== EXERCISE INSTRUCTIONS ==
For every line in the material below that holds "JNum", report the line.

# # #

(** * AllSports backend: the authentication gate and the route handlers

    A shallow embedding of [routes/User.route.js], [routes/Category.route.js]
    and [routes/Product.route.js].  Every handler is an [async] function that
    awaits ORM and library calls, may throw, and finally sends one response;
    it is embedded as a computation in a state-and-exception monad over the
    contents of the database. *)

From Stdlib Require Import ZArith List String Ascii Bool Lia.
Import ListNotations.

Local Open Scope string_scope.
Local Open Scope Z_scope.

(** ** JavaScript values *)

(** The values that reach the handlers: what [express.json()] parses from a
    request body, what the ORM hands back, and [undefined]. Numbers are the
    integers (the handlers do no arithmetic on them). *)
#[warnings="-register-all"]
Inductive JsVal : Type :=
| JUndefined
| JNull
| JBool (b : bool)
| JNum (n : Z)
| JStr (s : string)
| JArr (items : list JsVal)
| JObj (fields : list (string * JsVal)).

(** [if (v)] *)
Definition truthy (v : JsVal) : bool :=
  match v with
  | JUndefined | JNull => false
  | JBool b => b
  | JNum n => negb (n =? 0)
  | JStr s => negb (s =? "")%string
  | JArr _ | JObj _ => true
  end.

Fixpoint assoc (k : string) (fields : list (string * JsVal)) : JsVal :=
  match fields with
  | [] => JUndefined
  | (k', v) :: rest => if (k =? k')%string then v else assoc k rest
  end.

Definition digit_of (c : ascii) : option Z :=
  let n := Z.of_nat (nat_of_ascii c) in
  if (48 <=? n) && (n <=? 57) then Some (n - 48) else None.

(** The leading decimal digits of [s], accumulated onto [acc], and the rest
    of the string. *)
Fixpoint digits (acc : Z) (s : string) : Z * string :=
  match s with
  | EmptyString => (acc, s)
  | String c rest =>
      match digit_of c with
      | Some d => digits (10 * acc + d) rest
      | None => (acc, s)
      end
  end.

Definition starts_with_digit (s : string) : bool :=
  match s with
  | String c _ => match digit_of c with Some _ => true | None => false end
  | EmptyString => false
  end.

(** An array index written as a property key. *)
Definition index_of_key (k : string) : option nat :=
  if starts_with_digit k then
    match digits 0 k with
    | (n, EmptyString) => Some (Z.to_nat n)
    | _ => None
    end
  else None.

(** [v[k]], which is also what the destructuring [const {k} = v] binds.
    An object yields its own property; an array has its indices and
    [length]; any other name is [undefined]. *)
Definition get_prop (v : JsVal) (k : string) : JsVal :=
  match v with
  | JObj fields => assoc k fields
  | JArr items =>
      if (k =? "length")%string then JNum (Z.of_nat (List.length items))
      else match index_of_key k with
           | Some i => nth i items JUndefined
           | None => JUndefined
           end
  | _ => JUndefined
  end.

# # #

== PROBLEM SOLUTION ==
| JNum (n : Z)
  | JNum n => negb (n =? 0)
      if (k =? "length")%string then JNum (Z.of_nat (List.length items))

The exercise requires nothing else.